Set down, character for character, everything in the records below from the line holding "run E1; run" down to the line holding "[done|by apply M1].", and no other line.

··· SUPPLIED RECORDS ···

(** The first half for an indirect block: the block of addresses is there. *)
Lemma bmap_ind_runs k v b il w :
  meta_used sb v -> inside t v b -> theld v = [] -> il !! i = Some p -> mapped sb v (i_addrs p) ->
  budget sb X (Datatypes.S k) v (i_addrs p) ->
  exists w' b' v' ad',
    (if addr_at (i_addrs p) NDIRECT =? 0 then
       addr <- balloc (i_dev p);;
       istore i (fun p => set_i_addrs (<[Z.to_nat NDIRECT := addr]> (i_addrs p)) p);;
       ret addr
     else ret (addr_at (i_addrs p) NDIRECT)) (Ctx t [] w) (Fs b sb il) =
    Ret (ind ad') (Ctx t [] w') (Fs b' sb (<[i := set_i_addrs ad' p]> il)) /\
    inside t v' b' /\ extends sb v (i_addrs p) v' ad' (-1) 0 /\ ind ad' <> 0 /\ budget sb X (Datatypes.S k) v' ad'.
Proof.
  intros MU Hi Hh Hp M [Hr Hf]. fold (ind (i_addrs p)). destruct (Z.eqb_spec (ind (i_addrs p)) 0) as [H0|H0].
  - assert (ind_cost v (i_addrs p) = 1%nat /\ ind_free (i_addrs p) = 1%nat) as [E1 E2].
    { unfold ind_cost, ind_free. rewrite H0. by rewrite decide_False by tauto. }
    rewrite E1, E2 in *. rewrite Hdev.
    destruct (balloc_free t sb il v b w L MU (holds_nothing v Hh) Hi) as (n & w1 & b1 & R & H1 & Hn & Hu);
      [by eapply room_balloc|lia|].
    run R. unfold istore. mrun. cbn [blocks fs_sb inodes]. rewrite (alter_insert _ _ _ p) by done.
    destruct (extend_ind t sb v b n L Hi Hn Hu (i_addrs p) M H0) as [Hx Hind].
    exists w1, b1, (allocated sb n v), (<[Z.to_nat NDIRECT := n]> (i_addrs p)). rewrite Hind.
    pose proof (data_start_pos sb L). split; [done|]. split; [done|]. split; [done|]. split; [lia|]. split.
    + rewrite ind_cost_0; [|rewrite Hind; lia|rewrite Hind; apply allocated_logged].
      apply room_allocated; [done|]. eapply room_le; [done|lia].
    + rewrite (nfree_allocated t sb v b n L Hi Hn Hu) in Hf. unfold ind_free. rewrite Hind.
      destruct (Z.eqb_spec n 0); lia.
  - exists w, b, v, (i_addrs p). rewrite set_i_addrs_id, list_insert_id by done. split; [done|]. split; [done|].
    split; [|by split]. split; [done|apply grows_refl| |done|done].
    intros bn' Hb. by destruct (Z.eqb_spec bn' (-1)); [lia|].
Qed.

Lemma bmap_runs k v b il w bn :
  meta_used sb v -> inside t v b -> theld v = [] -> il !! i = Some p -> mapped sb v (i_addrs p) ->
  0 <= bn < MAXFILE -> budget sb X (Datatypes.S k) v (i_addrs p) ->
  exists a w' b' v' ad',
    bmap i bn (Ctx t [] w) (Fs b sb il) = Ret a (Ctx t [] w') (Fs b' sb (<[i := set_i_addrs ad' p]> il)) /\
    inside t v' b' /\ extends sb v (i_addrs p) v' ad' bn a /\ a <> 0 /\
    (blk v (i_addrs p) bn = 0 \/ a = blk v (i_addrs p) bn /\ ad' = i_addrs p) /\
    (a ∈ logged v' /\ budget sb X k v' ad' \/ budget sb X (Datatypes.S k) v' ad').
Proof.
  intros MU Hi Hh Hp M Hb Hbud. destruct (decide (blk v (i_addrs p) bn = 0)) as [Hz|Hz]; cycle 1.
  { destruct (bmap_mapped v b il w bn Hi Hh Hp M Hb Hz) as (w' & b' & R & H1).
    exists (blk v (i_addrs p) bn), w', b', v, (i_addrs p). rewrite set_i_addrs_id, list_insert_id by done.
    split; [done|]. split; [done|]. split; [by apply extends_refl|]. split; [done|]. split; by right. }
  pose proof (data_start_pos sb L) as Hds.
  unfold bmap. run (iload_runs t b sb il w i p Hp). destruct (Z.ltb_spec bn NDIRECT) as [Hlt|Hge].
  - rewrite <- (blk_direct v), Hz by done. cbn [Z.eqb]. rewrite Hdev. destruct Hbud as [Hr Hf].
    destruct (balloc_free t sb il v b w L MU (holds_nothing v Hh) Hi) as (n & w1 & b1 & R & H1 & Hn & Hu);
      [by eapply room_balloc|lia|].
    run R. unfold istore. mrun. cbn [blocks fs_sb inodes]. rewrite (alter_insert _ _ _ p) by done.
    pose proof (extend_direct t sb v b n L Hi Hn Hu (i_addrs p) bn M ltac:(lia) Hz) as Hx.
    exists n, w1, b1, (allocated sb n v), (<[Z.to_nat bn := n]> (i_addrs p)).
    split; [done|]. split; [done|]. split; [done|]. split; [lia|]. split; [by left|]. left.
    split; [apply allocated_logged|]. assert (ind (<[Z.to_nat bn := n]> (i_addrs p)) = ind (i_addrs p)) as Hind.
    { unfold ind. rewrite addr_at_insert by (fs_const; lia || apply M). fs_const. by destruct (Z.eqb_spec 12 bn); [lia|]. }
    split.
    + unfold ind_cost. rewrite Hind. fold (ind_cost (allocated sb n v) (i_addrs p)).
      apply room_allocated; [done|]. eapply room_le; [done|].
      pose proof (ind_cost_mono v (i_addrs p) (allocated sb n v) (alloc_logged sb v n)). lia.
    + rewrite (nfree_allocated t sb v b n L Hi Hn Hu) in Hf. unfold ind_free in *. rewrite Hind. lia.
  - destruct (Z.ltb_spec (bn - NDIRECT) NINDIRECT); [|fs_const; lia].
    destruct (bmap_ind_runs k v b il w MU Hi Hh Hp M Hbud) as (w1 & b1 & v1 & ad1 & R1 & H1 & X1 & Hi1 & Hb1).
    run R1. pose proof (ex_mapped _ _ _ _ _ _ _ X1) as M1. pose proof (ex_grows _ _ _ _ _ _ _ X1) as G1.
    assert (theld v1 = []) as Hh1 by (by rewrite (gr_held _ _ _ _ _ G1)).
    assert (blk v1 ad1 bn = 0) as Hz1.
    { rewrite (ex_blk _ _ _ _ _ _ _ X1) by done. by destruct (Z.eqb_spec bn (-1)); [lia|]. }
    set (il1 := <[i := set_i_addrs ad1 p]> il). rewrite Hdev.
    destruct (fs_get t v1 b1 sb il1 w1 (ind ad1) H1) as (j & b2 & E1 & E2 & H2 & _);
      [eapply data_loggable; [done|by apply M1] | rewrite Hh1; apply not_elem_of_nil | right; rewrite Hh1; cbn; lia |].
    run E1; run E2. rewrite <- blk_indirect, Hz1 by done. cbn [Z.eqb]. destruct Hb1 as [Hr1 Hf1].
    pose proof (room_balloc _ _ _ Hr1) as Hcr. rewrite Hh1 in Hcr. cbn in Hcr.
    destruct (balloc_free t sb il1 (thold j (ind ad1) v1) b2 w1 L) as (n & w2 & b3 & R2 & H3 & Hn & Hu); try done.
    { by apply (gr_meta_used _ _ _ _ _ G1). }
    { intros m Hm. cbn in Hm. rewrite Hh1 in Hm. apply list_elem_of_singleton in Hm as ->. by apply M1. }
    { unfold room in Hr1. cbn. rewrite Hh1 in *. cbn in *. lia. }
    { change (nfree sb (thold j (ind ad1) v1)) with (nfree sb v1). lia. }
    run R2. rewrite allocated_thold in H3.
    rewrite (bind_Ret _ _ _ _ _ _ _ (fs_bdata t _ b3 sb il1 w2 j (ind ad1) H3 ltac:(left))).
    change (tseen (thold j (ind ad1) (allocated sb n v1))) with (tseen (allocated sb n v1)).
    rewrite (alloc_seen_data sb v1 n) by (done || by apply M1).
    destruct (fs_put t (allocated sb n v1) b3 sb il1 w2 j (ind ad1)
      (put32 (4 * Z.to_nat (bn - NDIRECT)) n (tseen v1 (ind ad1))) H3) as (b4 & b5 & w3 & b6 & Q1 & Q2 & Q3 & H6).
    { eapply data_loggable; [done|by apply M1]. } { rewrite length_put32. by eapply tx_length. }
    { eapply room_can_log. apply (room_allocated (k + ind_cost v1 ad1)); done. }
    run Q1; run Q2; run Q3. fold (entry_view sb v1 n ad1 bn) in H6.
    pose proof (extend_entry t sb v1 b1 n L H1 Hn Hu ad1 bn M1 Hi1 ltac:(lia) Hz1) as X2.
    exists n, w3, b6, (entry_view sb v1 n ad1 bn), ad1. split; [done|]. split; [done|].
    split; [by eapply extends_trans|]. split; [lia|]. split; [by left|]. left.
    split; [apply tput_keeps, allocated_logged|]. split.
    + rewrite ind_cost_0; [|done|apply tput_logged].
      pose proof (room_allocated (k + ind_cost v1 ad1) n v1 Hn Hr1) as Hr2. unfold ind_cost in Hr2. rewrite Nat.add_0_r.
      destruct (decide _) as [[_ D]|D].
      * apply room_tput_logged; [by apply alloc_logged|]. by rewrite Nat.add_0_r in Hr2.
      * apply room_tput_out. eapply room_le; [done|lia].
    + rewrite (nfree_allocated t sb v1 b1 n L H1 Hn Hu) in Hf1. unfold ind_free in *. rewrite (proj2 (Z.eqb_neq _ _) Hi1) in *.
      rewrite (nfree_same sb (allocated sb n v1)); [lia|]. intros m Hm. by apply entry_used.
Qed.
(* ===== verification/Args.v ===== *)
(** What syscall.c accepts from user space: the checks of [fetchint],
    [fetchstr], [argptr] and [argstr] let through exactly what lies inside the
    memory of the process. *)

From stdpp Require Import functions base numbers list strings gmap.
From S2P Require Import Xv6 Prelude Kstring Bytes Kalloc Vm PageTable Uvm Copyuvm Fs File Proc Kernel Syscall.

Section args.
Context {S : Type}.
Implicit Types (s : pst (fstate S)) (p : proc) (c : ctx).

Definition running s (i : nat) p : Prop := cur s = Some i /\ procs s !! i = Some p.
Definition physmem s : mem := ram (kpages (env s)).
(** The byte and the word process [p] has at [va]. *)
Definition umem s p (va : Z) : Z := ubyte (physmem s) (pgdir p) va.
Definition uword s p (va : Z) : Z := get32 [umem s p va; umem s p (va + 1); umem s p (va + 2); umem s p (va + 3)] 0.
(** All memory of the process is mapped, below the kernel. *)
Definition mapped s p : Prop :=
  0 <= sz p <= KERNBASE /\ forall va, 0 <= va < sz p -> present (entry (physmem s) (pgdir p) va) = true.

Lemma my_proc_runs s i p c : running s i p -> my_proc c s = Ret p c s.
Proof. intros [H1 H2]. unfold my_proc, curproc, load. mstep. mstep. rewrite H1. mstep. mstep. by rewrite H2. Qed.

(** Reading user memory leaves the state alone. *)
Lemma user_read {A} (m : M kmem A) a c s :
  m c (kpages (env s)) = Ret a c (kpages (env s)) -> user_mem m c s = Ret a c s.
Proof. intros H. unfold user_mem, call, on_kmem, zoom. rewrite H. by destruct s as [? ? ? ? ? ? ? []]. Qed.

Lemma uload_runs pg va c k : present (entry (ram k) pg va) = true -> uload pg va c k = Ret (ubyte (ram k) pg va) c k.
Proof. intros H. unfold uload. mstep. by rewrite H. Qed.

Lemma uload_bytes_runs pg n : forall va c k, 0 <= va -> va + Z.of_nat n <= 2 ^ 32 ->
  (forall a, va <= a < va + Z.of_nat n -> present (entry (ram k) pg a) = true) ->
  uload_bytes pg va n c k = Ret (map (fun i => ubyte (ram k) pg (va + Z.of_nat i)) (seq 0 n)) c k.
Proof.
  induction n as [|n IH]; intros va c k H0 H1 Hp; [done|]. cbn [uload_bytes].
  run (uload_runs pg va c k ltac:(apply Hp; lia)). cbn [seq map]. rewrite Z.add_0_r.
  destruct n as [|n]; [done|]. rewrite u32_small by lia. run (IH (va + 1) c k ltac:(lia) ltac:(lia) ltac:(intros; apply Hp; lia)).
  unfold ret. f_equal. f_equal. rewrite <- (seq_shift (Datatypes.S n) 0), map_map. apply map_ext. intros i. f_equal. lia.
Qed.

Lemma fetchint_runs s i p addr c : running s i p -> mapped s p -> 0 <= addr < 2 ^ 32 ->
  fetchint addr c s = Ret (if addr + 4 <=? sz p then Some (s32 (uword s p addr)) else None) c s.
Proof.
  intros Hr [Hsz Hm] Ha. unfold fetchint. run (my_proc_runs s i p c Hr).
  destruct (Z.leb_spec (sz p) addr) as [H|H]; cbn [orb].
  { by destruct (Z.leb_spec (addr + 4) (sz p)); [lia|]. }
  rewrite u32_small by (unfold KERNBASE in *; lia).
  destruct (Z.ltb_spec (sz p) (addr + 4)), (Z.leb_spec (addr + 4) (sz p)); try lia; [done|].
  assert (uload32 (pgdir p) addr c (kpages (env s)) = Ret (uword s p addr) c (kpages (env s))) as E.
  { unfold uload32. run (uload_bytes_runs (pgdir p) 4 addr c (kpages (env s)) ltac:(lia) ltac:(unfold KERNBASE in *; lia)
      ltac:(intros; apply Hm; lia)). unfold uword, umem. cbn [seq map]. by rewrite Z.add_0_r. }
  run (user_read _ _ c s E). done.
Qed.

(** The [n]-th argument, if it lies in the memory of the process. *)
Definition arg_at s p (n : Z) : option Z :=
  let a := u32 (tf_esp (tf p) + 4 + 4 * n) in
  if a + 4 <=? sz p then Some (s32 (uword s p a)) else None.

Lemma argint_runs s i p n c : running s i p -> mapped s p -> argint n c s = Ret (arg_at s p n) c s.
Proof.
  intros Hr Hm. unfold argint. run (my_proc_runs s i p c Hr). by rewrite (fetchint_runs s i p) by (done || apply u32_range).
Qed.

Lemma argptr_runs s i p n size c : running s i p -> mapped s p -> - 2 ^ 31 <= size < 2 ^ 31 ->
  argptr n size c s = Ret (match arg_at s p n with
    | Some a => if (0 <=? size) && (u32 a <? sz p) && (u32 a + size <=? sz p) then Some (u32 a) else None
    | None => None end) c s.
Proof.
  intros Hr Hm Hs. unfold argptr. run (my_proc_runs s i p c Hr). run (argint_runs s i p n c Hr Hm).
  destruct (arg_at s p n) as [a|]; [|done]. pose proof (u32_range a). destruct Hm as [Hsz _].
  destruct (Z.ltb_spec size 0), (Z.leb_spec 0 size); try lia; [done|]. cbn [orb andb].
  destruct (Z.leb_spec (sz p) (u32 a)), (Z.ltb_spec (u32 a) (sz p)); try lia; [done|]. cbn [orb andb].
  rewrite (u32_small (u32 a + size)) by (unfold KERNBASE in *; lia).
  by destruct (Z.ltb_spec (sz p) (u32 a + size)), (Z.leb_spec (u32 a + size) (sz p)); try lia.
Qed.

(** [l] is the string at [a]: it ends in a NUL below [top]. *)
Definition ustring s p (a top : Z) (l : list Z) : Prop :=
  (forall k, (k < length l)%nat -> l !! k = Some (umem s p (a + Z.of_nat k)) /\ umem s p (a + Z.of_nat k) <> 0) /\
  a + Z.of_nat (length l) < top /\ umem s p (a + Z.of_nat (length l)) = 0.

Lemma fetchstr_loop_runs s p c n : forall a, 0 <= a -> a + Z.of_nat n <= sz p -> mapped s p ->
  exists r, fetchstr_loop n (pgdir p) a c s = Ret r c s /\
    match r with
    | Some l => ustring s p a (a + Z.of_nat n) l
    | None => forall x, a <= x < a + Z.of_nat n -> umem s p x <> 0
    end.
Proof.
  induction n as [|n IH]; intros a H0 H1 Hm; cbn [fetchstr_loop]; [exists None; split; [done|lia]|].
  pose proof Hm as [Hsz Hp].
  run (user_read _ _ c s (uload_runs (pgdir p) a c (kpages (env s)) (Hp a ltac:(lia)))). change (ubyte _ _ _) with (umem s p a).
  destruct (Z.eqb_spec (umem s p a) 0) as [E|N].
  { exists (Some []). split; [done|]. split; [intros k Hk; cbn in Hk; lia|]. cbn [length]. rewrite Z.add_0_r. split; [lia|done]. }
  assert (exists r, fetchstr_loop n (pgdir p) (u32 (a + 1)) c s = Ret r c s /\
    match r with
    | Some l => ustring s p (a + 1) (a + 1 + Z.of_nat n) l
    | None => forall x, a + 1 <= x < a + 1 + Z.of_nat n -> umem s p x <> 0
    end) as (r & R & Hr).
  { destruct n; [exists None; split; [done|lia]|]. rewrite u32_small by (unfold KERNBASE in *; lia). apply IH; [lia|lia|done]. }
  run R. exists (cons (umem s p a) <$> r). split; [done|]. destruct r as [l|]; cbn.
  - destruct Hr as (Hl & Ht & Hz). split; [|cbn [length]; split; [lia|]].
    + intros [|k] Hk; cbn [lookup list_lookup]; [by rewrite Z.add_0_r|]. cbn [length] in Hk.
      destruct (Hl k ltac:(lia)) as [H2 H3]. replace (a + Z.of_nat (Datatypes.S k)) with (a + 1 + Z.of_nat k) by lia. done.
    + replace (a + Z.of_nat (Datatypes.S (length l))) with (a + 1 + Z.of_nat (length l)) by lia. done.
  - intros x Hx. destruct (decide (x = a)) as [->|]; [done|]. apply Hr. lia.
Qed.

Lemma fetchstr_runs s i p addr c : running s i p -> mapped s p -> 0 <= addr < 2 ^ 32 ->
  exists r, fetchstr addr c s = Ret r c s /\
    match r with
    | Some l => ustring s p addr (sz p) l
    | None => forall x, addr <= x < sz p -> umem s p x <> 0
    end.
Proof.
  intros Hr Hm Ha. unfold fetchstr. run (my_proc_runs s i p c Hr).
  destruct (Z.leb_spec (sz p) addr); [exists None; split; [done|lia]|].
  destruct (fetchstr_loop_runs s p c (Z.to_nat (sz p - addr)) addr) as (r & R & H1); [lia|lia|done|].
  exists r. split; [done|]. by replace (addr + Z.of_nat (Z.to_nat (sz p - addr))) with (sz p) in H1 by lia.
Qed.

(** the word check of [fetchint] does not overflow: for every address, also
    close to 2^32, it reads the process's int exactly when all four bytes lie
    below [sz], and answers -1 otherwise. *)
Theorem fetchint_checks s i p addr c : running s i p -> mapped s p -> 0 <= addr < 2 ^ 32 ->
  fetchint addr c s = Ret (if addr + 4 <=? sz p then Some (s32 (uword s p addr)) else None) c s.
Proof. apply fetchint_runs. Qed.

(** C25: a block that [argptr] accepts lies inside the process: whatever the
    user passes as pointer and size, a result [a] means that [a .. a + size) is
    below [sz] and so below the kernel, without wrapping around. *)
Theorem argptr_in_process s i p n size c a c' s' : running s i p -> mapped s p -> - 2 ^ 31 <= size < 2 ^ 31 ->
  argptr n size c s = Ret (Some a) c' s' ->
  s' = s /\ 0 <= a /\ a + size <= sz p /\ sz p <= KERNBASE /\ 0 <= size /\ s32 a = default 0 (arg_at s p n).
Proof.
  intros Hr Hm Hs. rewrite (argptr_runs s i p n size c Hr Hm Hs). destruct (arg_at s p n) as [v|] eqn:Ea; [|done].
  destruct ((0 <=? size) && (u32 v <? sz p) && (u32 v + size <=? sz p)) eqn:E; [|done]. intros [= <- <- <-].
  apply andb_prop in E as [[H1%Z.leb_le H2%Z.ltb_lt]%andb_prop H3%Z.leb_le]. pose proof (u32_range v).
  split; [done|]. split; [lia|]. split; [lia|]. split; [apply Hm|]. split; [done|]. cbn.
  unfold arg_at in Ea. destruct (_ <=? sz p); [|done]. injection Ea as <-. word_lia.
Qed.

(** [fetchstr] returns the string: when it succeeds, the result is the bytes
    from [addr] up to a NUL inside the process, and it fails only when no NUL
    follows before the end of the process. *)
Theorem fetchstr_finds_string s i p addr c : running s i p -> mapped s p -> 0 <= addr < 2 ^ 32 ->
  exists r, fetchstr addr c s = Ret r c s /\
    match r with
    | Some l => ustring s p addr (sz p) l
    | None => forall x, addr <= x < sz p -> umem s p x <> 0
    end.
Proof. apply fetchstr_runs. Qed.

End args.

···

=== ANSWER FOR THE TASK ===
    run E1; run E2. rewrite <- blk_indirect, Hz1 by done. cbn [Z.eqb]. destruct Hb1 as [Hr1 Hf1].
    pose proof (room_balloc _ _ _ Hr1) as Hcr. rewrite Hh1 in Hcr. cbn in Hcr.
    destruct (balloc_free t sb il1 (thold j (ind ad1) v1) b2 w1 L) as (n & w2 & b3 & R2 & H3 & Hn & Hu); try done.
    { by apply (gr_meta_used _ _ _ _ _ G1). }
    { intros m Hm. cbn in Hm. rewrite Hh1 in Hm. apply list_elem_of_singleton in Hm as ->. by apply M1. }
    { unfold room in Hr1. cbn. rewrite Hh1 in *. cbn in *. lia. }
    { change (nfree sb (thold j (ind ad1) v1)) with (nfree sb v1). lia. }
    run R2. rewrite allocated_thold in H3.
    rewrite (bind_Ret _ _ _ _ _ _ _ (fs_bdata t _ b3 sb il1 w2 j (ind ad1) H3 ltac:(left))).
    change (tseen (thold j (ind ad1) (allocated sb n v1))) with (tseen (allocated sb n v1)).
    rewrite (alloc_seen_data sb v1 n) by (done || by apply M1).
    destruct (fs_put t (allocated sb n v1) b3 sb il1 w2 j (ind ad1)
      (put32 (4 * Z.to_nat (bn - NDIRECT)) n (tseen v1 (ind ad1))) H3) as (b4 & b5 & w3 & b6 & Q1 & Q2 & Q3 & H6).
    { eapply data_loggable; [done|by apply M1]. } { rewrite length_put32. by eapply tx_length. }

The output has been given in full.